With the clock ticking ever closer to the 100-day benchmark, a federal judge thwarted yet another of President Trump’s key agenda items on specious 10th Amendment grounds Tuesday night. Judge William Orrick, of the U.S. District Court for the Northern District of California, blocked an executive order meant to strip federal grants from sanctuary cities.

True to form, POTUS responded to the judicial rebuke with a series of early-morning tweets calling out the widely criticized Ninth Federal Circuit and alluding back to the even more dubious rulings against his two travel moratoria earlier this year. (The Ninth Circuit is the federal appeals court to which any appeal of this ruling will go.)

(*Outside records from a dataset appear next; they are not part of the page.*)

(** * Verification of [backend/ai_chat_llama3.py]

    The script is a command-line bridge: a loader at module level, the
    function [generate_response], and the [__main__] block with its
    [finally] clean-up.  Python strings are embedded as lists of Unicode
    code points, Python exceptions as an error monad layered over an
    explicit process state (standard output, the two globals [model] and
    [tokenizer], and the trace of calls into torch / transformers). *)

From Stdlib Require Import String Ascii.
From Stdlib Require Import List NArith ZArith Bool Lia.
From Stdlib Require SpecFloat.
Import ListNotations.

Set Implicit Arguments.

(* ================================================================== *)
(** ** Python [str] *)
(* ================================================================== *)

Module PyStr.

(** A Python [str] is a sequence of code points. *)
Definition char := N.
Definition str := list char.

(** ASCII literals of the source file. *)
Definition lit (s : string) : str :=
  List.map N_of_ascii (list_ascii_of_string s).

Definition NL : char := 10%N.
Definition DOT : char := 46%N.

Definition char_eqb (a b : char) : bool := N.eqb a b.

Fixpoint str_eqb (a b : str) : bool :=
  match a, b with
  | [], [] => true
  | x :: a', y :: b' => char_eqb x y && str_eqb a' b'
  | _, _ => false
  end.

(** [bool(s)] for a string: non-empty. *)
Definition truthy (s : str) : bool :=
  match s with [] => false | _ :: _ => true end.

(** Code points for which CPython's [Py_UNICODE_ISSPACE] holds; these are
    the characters removed by [str.strip()] and separating the words of
    [str.split()]. *)
Definition is_space (c : char) : bool :=
  ((9 <=? c) && (c <=? 13)
   || (28 <=? c) && (c <=? 32)
   || (c =? 133) || (c =? 160) || (c =? 5760)
   || (8192 <=? c) && (c <=? 8202)
   || (c =? 8232) || (c =? 8233) || (c =? 8239) || (c =? 8287)
   || (c =? 12288))%N.

Fixpoint lstrip (s : str) : str :=
  match s with
  | [] => []
  | c :: s' => if is_space c then lstrip s' else s
  end.

Definition rstrip (s : str) : str := rev (lstrip (rev s)).

(** [s.strip()] *)
Definition strip (s : str) : str := rstrip (lstrip s).

(** [s.startswith(p)] *)
Fixpoint startswith (s p : str) {struct p} : bool :=
  match p, s with
  | [], _ => true
  | a :: p', b :: s' => char_eqb a b && startswith s' p'
  | _ :: _, [] => false
  end.

(** [s.endswith(p)] *)
Definition endswith (s p : str) : bool := startswith (rev s) (rev p).

(** [s[:n]] for a non-negative [n]. *)
Definition slice_to (n : nat) (s : str) : str := firstn n s.

(** The leftmost occurrence of [sep] in [s]: the text before it and the
    text after it. *)
Fixpoint find_sep (sep s : str) : option (str * str) :=
  if startswith s sep then Some ([], skipn (length sep) s)
  else match s with
       | [] => None
       | c :: s' =>
           match find_sep sep s' with
           | Some (b, a) => Some (c :: b, a)
           | None => None
           end
       end.

(** [sub in s] for strings. *)
Definition contains (s sub : str) : bool :=
  match find_sep sub s with Some _ => true | None => false end.

(** The scan of [s.split(sep)] for a non-empty [sep]: cut at the leftmost
    occurrence, continue after it.  Every cut consumes at least one
    character, so [length s] rounds are enough. *)
Fixpoint split_fuel (fuel : nat) (sep s : str) : list str :=
  match fuel with
  | O => [s]
  | S n =>
      match find_sep sep s with
      | None => [s]
      | Some (b, a) => b :: split_fuel n sep a
      end
  end.

Definition split_sep (sep s : str) : list str := split_fuel (length s) sep s.

(** [s.split()]: maximal runs of non-whitespace characters. [cur] holds the
    current word, reversed. *)
Fixpoint split_ws_from (cur s : str) : list str :=
  match s with
  | [] => match cur with [] => [] | _ :: _ => [rev cur] end
  | c :: s' =>
      if is_space c
      then match cur with
           | [] => split_ws_from [] s'
           | _ :: _ => rev cur :: split_ws_from [] s'
           end
      else split_ws_from (c :: cur) s'
  end.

Once again, Trump’s agenda has found itself hamstrung by the machinations of a judge in the circuit whose rulings have been overturned more than any of its counterparts.

While the president claims that his administration will appeal the case and take it to the  Supreme Court, his chances of success are questionable, even with the addition of Justice Gorsuch to the bench.

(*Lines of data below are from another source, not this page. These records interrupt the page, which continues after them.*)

Lemma SubVotingPower_nonneg v amount : 0 <= VotingPower (SubVotingPower v amount).
Proof.
  unfold SubVotingPower. case_match eqn:E; simpl; [done |]. by apply Z.ltb_ge in E.
Qed.

Lemma powers_nonneg_insert s s' k v :
  powers_nonneg s -> 0 <= VotingPower v ->
  validators (dpos s') = <[k := v]> (validators (dpos s)) ->
  powers_nonneg s'.
Proof.
  intros Hs Hv Heq k' v' Hl. rewrite Heq in Hl.
  destruct (decide (k = k')) as [-> | Hne].
  - rewrite lookup_insert_eq in Hl. by simplify_eq.
  - rewrite lookup_insert_ne in Hl by done. by eapply Hs.
Qed.

Lemma run_op_powers_nonneg op s :
  powers_nonneg s -> adds_nonneg op -> powers_nonneg (snd (run_op op s)).
Proof.
  intros Hs Hop. destruct op as [dl vl amount | dl vl amount | address reason blockNum];
    simpl in *.
  - unfold on_dpos, Delegate.
    destruct (validators (dpos s) !! vl) as [val |] eqn:Hval; simpl; [| done].
    eapply powers_nonneg_insert; [done | | done].
    simpl. specialize (Hs _ _ Hval). simpl in Hs. lia.
  - unfold on_dpos, Undelegate.
    destruct (inner (dpos s) dl !! vl) as [dg |]; simpl; [| done].
    destruct (del_Amount dg <? amount); simpl; [done |].
    destruct (validators (dpos s) !! vl) as [val |] eqn:Hval; simpl; [| done].
    destruct (del_Amount dg - amount =? 0); simpl;
      (eapply powers_nonneg_insert; [done | apply SubVotingPower_nonneg | done]).
  - unfold SlashValidator, bind, on_dpos, GetValidator.
    destruct (validators (dpos s) !! address) as [val |] eqn:Hval; simpl; [| done].
    destruct (slashPercentage reason) as [pct |]; simpl; [| done].
    eapply powers_nonneg_insert; [done | | done].
    case_match; simpl; apply SubVotingPower_nonneg.
Qed.

(** C10 (as amended): after any sequence of [Delegate], [Undelegate] and
    [SlashValidator] calls in which no [Delegate] has a negative amount,
    started on a registry without negative voting power, every validator's
    voting power is at least zero: [Undelegate] and [SlashValidator] lower it
    through [SubVotingPower], which stops at zero, and [Delegate] adds its
    amount as it comes. *)
Theorem voting_power_never_negative (ops : list Op) (s : Slasher) :
  powers_nonneg s -> Forall adds_nonneg ops -> powers_nonneg (run_ops ops s).
Proof.
  revert s. induction ops as [| op ops IH]; intros s Hs Hops; simpl; [done |].
  inversion Hops as [| ? ? Hop Hrest]; subst.
  apply IH; [| done]. by apply run_op_powers_nonneg.
Qed.

Lemma voting_power_never_negative_witness :
  powers_nonneg (run_ops scenarios.usual_ops scenarios.ranked_slasher).
Proof.
  apply (voting_power_never_negative scenarios.usual_ops scenarios.ranked_slasher).
  - unfold powers_nonneg. apply (bool_decide_unpack _). vm_compute. reflexivity.
  - repeat constructor. simpl. lia.
Defined.

(** C10, the claim as stated fails: [Delegate] adds its amount to the
    voting power without looking at its sign, so a delegation of a negative
    amount is accepted and takes the voting power of [val1] from [10^23]
    to [-1]. *)
Lemma Delegate_negative_amount :
  let s := scenarios.ranked_slasher in
  let r := run_op scenarios.negative_delegation s in
  VotingPower <$> validators (dpos s) !! scenarios.val1 = Some (10 ^ 23) /\
  fst r = Ok tt /\
  VotingPower <$> validators (dpos (snd r)) !! scenarios.val1 = Some (-1) /\
  ~ powers_nonneg (run_ops [scenarios.negative_delegation] s).
Proof.
  cbv zeta.
  assert (VotingPower <$> validators (dpos (snd (run_op scenarios.negative_delegation
                                                    scenarios.ranked_slasher)))
                            !! scenarios.val1 = Some (-1)) as Hneg
    by (vm_compute; reflexivity).
  split_and!; [vm_compute; reflexivity | vm_compute; reflexivity | done |].
  intros Hall. simpl in Hall.
  destruct (validators (dpos (snd (run_op scenarios.negative_delegation
                                      scenarios.ranked_slasher))) !! scenarios.val1)
    as [v |] eqn:Hv; [| done].
  specialize (Hall _ _ Hv). simpl in Hall, Hneg. simplify_eq. lia.
Qed.

(** *** Selection of the active set *)

Lemma sorted_by_lookup {A} (less : A -> A -> bool) (l : list A) i j x y :
  sorted_by less l -> (i < j)%nat -> l !! i = Some x -> l !! j = Some y ->
  less y x = false.
Proof.
  unfold sorted_by. intros Hs Hij Hi Hj.
  rewrite <- (take_drop j l) in Hs.
  eapply (StronglySorted_app_1_elem_of _ _ _ x y Hs).
  - apply elem_of_take. eauto.
  - apply list_elem_of_lookup. exists 0%nat. rewrite lookup_drop.
    by rewrite Nat.add_0_r.
Qed.

Lemma ins_rev_Permutation {A} (less : A -> A -> bool) x l :
  ins_rev less x l ≡ₚ x :: l.
Proof.
  induction l as [| e l IH]; simpl; [done |].
  case_match; [| done]. rewrite IH. apply Permutation_swap.
Qed.

Lemma ins_rev_sorted {A} (less : A -> A -> bool) x l :
  (forall a b, less a b = true -> less b a = false) ->
  (forall a b c, less a b = false -> less b c = false -> less a c = false) ->
  StronglySorted (fun a b => less a b = false) l ->
  StronglySorted (fun a b => less a b = false) (ins_rev less x l).
Proof.
  intros Hasym Htrans. induction 1 as [| e l Hl IH He]; simpl.
  - repeat constructor.
  - destruct (less x e) eqn:Hxe.
    + constructor; [done |].
      rewrite Forall_forall. intros y Hy.
      rewrite ins_rev_Permutation in Hy.
      apply elem_of_cons in Hy as [-> | Hy]; [by apply Hasym |].
      rewrite Forall_forall in He. by apply He.
    + constructor; [by constructor |].
      constructor; [done |].
      rewrite Forall_forall in He |- *. intros y Hy. eapply Htrans; eauto.
Qed.

Lemma StronglySorted_reverse {A} (R : relation A) l :
  StronglySorted R l -> StronglySorted (flip R) (reverse l).
Proof.
  induction 1 as [| x l Hl IH Hx]; [constructor |].
  rewrite reverse_cons. apply StronglySorted_app_2; [| done | repeat constructor].
  intros a b Ha Hb. apply list_elem_of_singleton in Hb as ->.
  rewrite elem_of_reverse in Ha. rewrite Forall_forall in Hx.
  unfold flip. by apply Hx.
Qed.

(** Insertion sort keeps the promise of [sort.Slice]. *)
Lemma insertion_sort_contract {A} (less : A -> A -> bool) :
  (forall a b, less a b = true -> less b a = false) ->
  (forall a b c, less a b = false -> less b c = false -> less a c = false) ->
  sort_contract less (insertion_sort less).
Proof.
  intros Hasym Htrans l. unfold insertion_sort.
  assert (forall acc,
            fold_left (fun acc x => ins_rev less x acc) l acc ≡ₚ (l ++ acc)%list /\
            (StronglySorted (fun a b => less a b = false) acc ->
             StronglySorted (fun a b => less a b = false)
               (fold_left (fun acc x => ins_rev less x acc) l acc))) as H.
  { induction l as [| x l IH]; intros acc; simpl; [done |].
    destruct (IH (ins_rev less x acc)) as [Hp Hs]. split.
    - rewrite Hp, ins_rev_Permutation. by rewrite Permutation_middle.
    - intros Hacc. by apply Hs, ins_rev_sorted. }
  destruct (H []) as [Hp Hs]. split.
  - by rewrite reverse_Permutation, Hp, app_nil_r.
  - apply (StronglySorted_reverse (fun a b => less a b = false)), Hs. constructor.
Qed.

Lemma sort_by_power_contract : sort_contract by_power scenarios.sort_by_power.
Proof.
  apply insertion_sort_contract; unfold by_power.
  - intros a b H. apply Z.ltb_lt in H. apply Z.ltb_ge. lia.
  - intros a b c H1 H2. apply Z.ltb_ge in H1, H2. apply Z.ltb_ge. lia.
Qed.

(** A [range] over the registry yields its entries, in some order. *)
Lemma ranged_Permutation d order :
  range_order (validators d) order -> ranged d order ≡ₚ map_to_list (validators d).
Proof.
  intros [Hnd Hdom]. unfold ranged.
  assert (order ≡ₚ (map_to_list (validators d)).*1) as ->.
  { apply NoDup_Permutation; [done | apply NoDup_fst_map_to_list |].
    intros k. rewrite <- (elem_of_list_to_set (C := gset N)), Hdom, elem_of_dom.
    rewrite list_elem_of_fmap. split.
    - intros [v Hv]. exists (k, v). by rewrite elem_of_map_to_list.
    - intros ([k' v] & -> & Hkv). apply elem_of_map_to_list in Hkv. eauto. }
  assert (forall l : list (Address * Validator),
            (forall kv, kv ∈ l -> validators d !! kv.1 = Some kv.2) ->
            omap (fun k => (fun v => (k, v)) <$> validators d !! k) (l.*1) = l) as Hl.
  { induction l as [| [k v] l IH]; intros Hall; simpl; [done |].
    pose proof (Hall (k, v) ltac:(by left)) as Hhd. simpl in Hhd.
    rewrite Hhd. simpl. f_equal.
    apply IH. intros kv Hkv. apply Hall. by right. }
  rewrite Hl; [done |]. intros [k v] Hkv. by apply elem_of_map_to_list.
Qed.

Section selection.
Variable sort_slice : list (Address * Validator) -> list (Address * Validator).
Hypothesis sort_slice_ok : sort_contract by_power sort_slice.

Lemma sorted_eligible_unique d l1 l2 :
  distinct_powers d ->
  l1 ≡ₚ eligible d -> l2 ≡ₚ eligible d ->
  sorted_by by_power l1 -> sorted_by by_power l2 -> l1 = l2.
Proof.
  intros Hd H1 H2 Hs1 Hs2.
  eapply StronglySorted_unique_strong; [| exact Hs1 | exact Hs2 | by rewrite H1, H2].
  intros [k1 v1] [k2 v2] Hin1 Hin2 Hle1 Hle2.
  rewrite H1 in Hin1. rewrite H2 in Hin2. unfold eligible in *.
  apply list_elem_of_filter in Hin1 as [Hc1 Hm1], Hin2 as [Hc2 Hm2].
  apply elem_of_map_to_list in Hm1, Hm2. unfold by_power in *. simpl in *.
  apply Z.ltb_ge in Hle1, Hle2.
  assert (k1 = k2) as -> by (eapply Hd; eauto; lia).
  by simplify_eq.
Qed.

(** C2 (as amended): [SelectValidators] returns the validators that may
    produce blocks in descending order of voting power, cut to the first
    [MaxValidators]; no validator left out has more voting power than one
    selected. When no two such validators have equal voting power the result
    is the same for every instance with the same registry and for every
    order in which the registry is visited. Equal voting powers are not
    ordered by address: their order is the one the visit and the sort leave
    them in. *)
Theorem SelectValidators_deterministic_without_ties d1 d2 order1 order2 :
  validators d1 = validators d2 ->
  range_order (validators d1) order1 ->
  range_order (validators d2) order2 ->
  let r1 := SelectValidators sort_slice order1 d1 in
  let r2 := SelectValidators sort_slice order2 d2 in
  (exists selected,
     fst r1 = Ok selected /\
     Z.of_nat (length selected) = Z.min MaxValidators (Z.of_nat (length (eligible d1))) /\
     (forall i j x y, (i < j)%nat -> selected !! i = Some x -> selected !! j = Some y ->
                      VotingPower y <= VotingPower x) /\
     (forall x, x ∈ selected -> x ∈ (eligible d1).*2) /\
     (forall v x, v ∈ (eligible d1).*2 -> v ∉ selected -> x ∈ selected ->
                  VotingPower v <= VotingPower x)) /\
  (distinct_powers d1 ->
     fst r1 = fst r2 /\ activeValidators (snd r1) = activeValidators (snd r2)).
Proof.
  intros Hv Ho1 Ho2 r1 r2. subst r1 r2. unfold SelectValidators. simpl.
  set (l1 := filter (fun kv => CanProduceBlocks kv.2 = true) (ranged d1 order1)).
  set (l2 := filter (fun kv => CanProduceBlocks kv.2 = true) (ranged d2 order2)).
  assert (l1 ≡ₚ eligible d1) as Hl1
    by (subst l1; unfold eligible; by rewrite ranged_Permutation).
  assert (l2 ≡ₚ eligible d1) as Hl2
    by (subst l2; unfold eligible; rewrite ranged_Permutation by done; by rewrite Hv).
  destruct (sort_slice_ok l1) as [Hp1 Hs1]. destruct (sort_slice_ok l2) as [Hp2 Hs2].
  set (n := Z.to_nat (if Z.of_nat (length (sort_slice l1)) <? MaxValidators
                      then Z.of_nat (length (sort_slice l1)) else MaxValidators)).
  assert (length (sort_slice l1) = length (eligible d1)) as Hlen
    by (by rewrite Hp1, Hl1).
  split.
  - exists ((take n (sort_slice l1)).*2). split_and!.
    + done.
    + rewrite length_fmap, length_take. subst n. rewrite Hlen.
      unfold MaxValidators. case_match eqn:E; [apply Z.ltb_lt in E | apply Z.ltb_ge in E]; lia.
    + intros i j x y Hij Hx Hy.
      rewrite list_lookup_fmap in Hx, Hy.
      destruct (take n (sort_slice l1) !! i) as [kx |] eqn:Hkx; [| done].
      destruct (take n (sort_slice l1) !! j) as [ky |] eqn:Hky; [| done].
      simpl in Hx, Hy. simplify_eq.
      apply lookup_take_Some in Hkx as [Hkx _], Hky as [Hky _].
      pose proof (sorted_by_lookup _ _ _ _ _ _ Hs1 Hij Hkx Hky) as Hle.
      unfold by_power in Hle. apply Z.ltb_ge in Hle. done.
    + intros x Hx. apply list_elem_of_fmap in Hx as (kv & -> & Hkv).
      apply elem_of_take in Hkv as (i & Hi & _).
      apply list_elem_of_fmap. exists kv. split; [done |].
      rewrite <- Hl1, <- Hp1. apply list_elem_of_lookup. eauto.
    + intros v x Hv' Hnot Hx.
      apply list_elem_of_fmap in Hv' as (kv & -> & Hkv).
      rewrite <- Hl1, <- Hp1 in Hkv. apply list_elem_of_lookup in Hkv as [j Hj].
      apply list_elem_of_fmap in Hx as (kx & -> & Hkx).
      apply elem_of_take in Hkx as (i & Hi & Hin).
      destruct (decide (j < n)%nat) as [Hjn | Hjn].
      { exfalso. apply Hnot. apply list_elem_of_fmap. exists kv. split; [done |].
        apply elem_of_take. eauto. }
      assert (i < j)%nat as Hij by lia.
      pose proof (sorted_by_lookup _ _ _ _ _ _ Hs1 Hij Hi Hj) as Hle.
      unfold by_power in Hle. by apply Z.ltb_ge in Hle.
  - intros Hd.
    assert (sort_slice l1 = sort_slice l2) as Heq.
    { apply (sorted_eligible_unique d1); [done | by rewrite Hp1 | by rewrite Hp2 | done..]. }
    rewrite <- Heq. done.
Qed.
End selection.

Yes, the kind of judge-shopping used to undermine his executive authority is “messy business,” but simple appeal alone will simply play into the system of judicial tyranny while alleviating none of it. These kinds of “ridiculous rulings” will continue, and the future of the republic – and the very nature of a government by consent of the people – will remain in the hands of black-robed overseers, the majority of which have long left the business of mere application and interpretation of the law for the allure of legislature by fiat.

The real remedy here is to invoke the power of the legislative branch to curb the power that lower judges – like the former Obama cash bundler William Orrick – have to rule on issues like the travel moratoria, the executive order on sanctuary cities, and the innumerable other items on the Trump agenda that likely would have been permitted under previous executives but have found themselves at the mercy of the bench under the Trump administration.

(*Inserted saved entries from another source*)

(** * Contact-Manager: share codes, access grants and default lists

    A shallow embedding of the sharing and default-list code of the
    Contact-Manager backend:

    - [src/utils/userValidator.js] (share code generator part):
      [generateCode], [generateUniqueCode], [generateBatch],
      [isValidCode], [getTotalPossibleCodes], [generateCustomPattern],
      [generateWithPrefix];
    - [src/utils/userValidator.js] (validator part): [validateUser],
      [validateProfessionFields], [isValidEmail], [isValidMobile],
      [validateContact], [sanitizeInput];
    - [src/models/User.js]: [generateShareCode], [shareWith],
      [accessViaCode];
    - [src/models/List.js]: the virtuals [completedItemsCount],
      [pendingItemsCount] and [overdueItems]; [addItem], [updateItem],
      [deleteItem], [addAlarmToItem];
    - [src/models/Contact.js]: [addTask], [addMeeting],
      [addTransaction] and the [post('save')] hook.

    JavaScript strings are ASCII strings, dates are milliseconds since the
    epoch in [Z], [undefined]/[null] is [None].  The document store, the
    clock, [Math.random] and the ObjectId supply are the fields of a
    [World] that every operation threads through a state-and-exception
    monad; a method also threads [this], the document in memory it is
    called on, with the changes Mongoose has not saved yet.  An unbounded
    [while] loop takes fuel and answers [Diverged] when the fuel runs
    out. *)

From Stdlib Require Import List String Ascii Bool Arith ZArith QArith Qround Lia.
Import ListNotations.
Local Open Scope string_scope.
Local Open Scope nat_scope.

(* ================================================================== *)
(** * JavaScript primitives used by the sources *)
(* ================================================================== *)

Module JS.

(** [c.toUpperCase()] on one ASCII character. *)
Definition toUpperCaseChar (c : ascii) : ascii :=
  let n := nat_of_ascii c in
  if (97 <=? n) && (n <=? 122) then ascii_of_nat (n - 32) else c.

(** [s.toUpperCase()]. *)
Fixpoint toUpperCase (s : string) : string :=
  match s with
  | EmptyString => EmptyString
  | String c r => String (toUpperCaseChar c) (toUpperCase r)
  end.
(** * Crescent City inundation notebook: colour ramp, masking and raster grid

    A shallow embedding of the computational parts of
    [notebooks/Crescent_City_Inundation_CartopyMap.ipynb]:

    - [discrete_cmap_1], the discrete colour map builder (cell 24), as a
      function of its argument and as a call on the heap of Python objects;
    - the masking cell ([hmax_dry], [hmax_onshore], cell 22) and the
      maximum depth of the title, [hmax_onshore.max()] (cell 28);
    - the raster loader [read_asc_file] of [data_tools.py], which the
      notebook only imports.

    The notebook computes with numpy [float64] values.  All definitions are
    written once over an interface of arithmetic operations ([Float64Ops])
    and read at two instances: IEEE binary64 ([PrimFloat]), the arithmetic
    of the notebook, and exact rationals ([Qc]), the arithmetic the
    specification's formulas are read in.  What depends on the structure of
    the code alone is proved for every instance; what depends on rounding
    is proved in binary64 by evaluation, for every breaks sequence up to a
    stated length. *)

From Stdlib Require Import ZArith QArith Qcanon Floats Lia.
From stdpp Require Import base numbers list strings gmap.

Local Open Scope Z_scope.

(** ** Python exceptions as an error monad *)

Inductive exn : Set :=
  ValueError | IndexError | TypeError | FormatError | IOError.

Inductive result (A : Type) : Type :=
  | Ok (a : A)
  | Raise (e : exn).
Global Arguments Ok {A} a.
Global Arguments Raise {A} e.

Global Instance result_ret : MRet result := λ A a, Ok a.
Global Instance result_bind : MBind result := λ A B f m,
  match m with
  | Ok a => f a
  | Raise e => Raise e
  end.

(** ** The arithmetic the notebook uses *)

Class Float64Ops (F : Type) := {
  of_Z : Z → F;
  fadd : F → F → F;
  fsub : F → F → F;
  fmul : F → F → F;
  fdiv : F → F → F;
  feqb : F → F → bool;
  fltb : F → F → bool;
}.

(** A decimal literal [n/d] of the source ([0.8] is [dec 8 10]). *)
Definition dec `{Float64Ops F} (n d : Z) : F := fdiv (of_Z n) (of_Z d).

(** Exact rational arithmetic. *)
Global Instance Qc_ops : Float64Ops Qc := {|
  of_Z := Qc_of_Z;
  fadd := Qcplus;
  fsub := Qcminus;
  fmul := Qcmult;
  fdiv := Qcdiv;
  feqb := λ x y, bool_decide (x = y);
  fltb := λ x y, bool_decide (x < y)%Qc;
|}.

(** IEEE 754 binary64, as numpy's [float64]. *)
Definition float_of_Z (z : Z) : float :=
  match z with
  | Z0 => PrimFloat.zero
  | Zpos _ => PrimFloat.of_uint63 (Uint63.of_Z z)
  | Zneg p => PrimFloat.opp (PrimFloat.of_uint63 (Uint63.of_Z (Zpos p)))
  end.

Definition binary64_ops : Float64Ops float := {|
  of_Z := float_of_Z;
  fadd := PrimFloat.add;
  fsub := PrimFloat.sub;
  fmul := PrimFloat.mul;
  fdiv := PrimFloat.div;
  feqb := PrimFloat.eqb;
  fltb := PrimFloat.ltb;
|}.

As outlined by Article III of the United States Constitution, every federal district and circuit court is a creation of the legislative branch, which decides their number and jurisdiction. In fact, one of the reasons that the so-called “Ninth Circus” is such a clown show is this very congressional action.

And what Congress giveth – as Conservative Review Senior Editor Daniel Horowitz points out in his book “Stolen Sovereignty” – Congress can take away, or at least restrict and limit.

In the realm of legislation, members of the Arizona delegation have proposed bills that would address the Ninth Circuit specifically, but a robust overhaul of the entire federal judiciary – as the stated problems are not merely a regional phenomenon – has yet to become a priority.

As long as both the Left and the American Right perpetuate the idea that the courts are, as Horowitz puts it, “the sole and final arbiter of every public policy issue, no matter how divorced from the Constitution and inimical to national interests those decisions may be,” as long as the myths persist that the problems can be fixed with the right judge appointments alone, be prepared for judicial tyranny to continue and for the sovereignty of the American people to remain at the capricious whims of progressives wielding wooden gavels.

Want to leave a tip?

We answer to you. Help keep our content free of advertisers and big tech censorship by leaving a tip today.
Want to join the conversation?
Already a subscriber?
Nate Madden

Nate Madden

Nate is a former Congressional Correspondent at Blaze Media. Follow him on Twitter @NateOnTheHill.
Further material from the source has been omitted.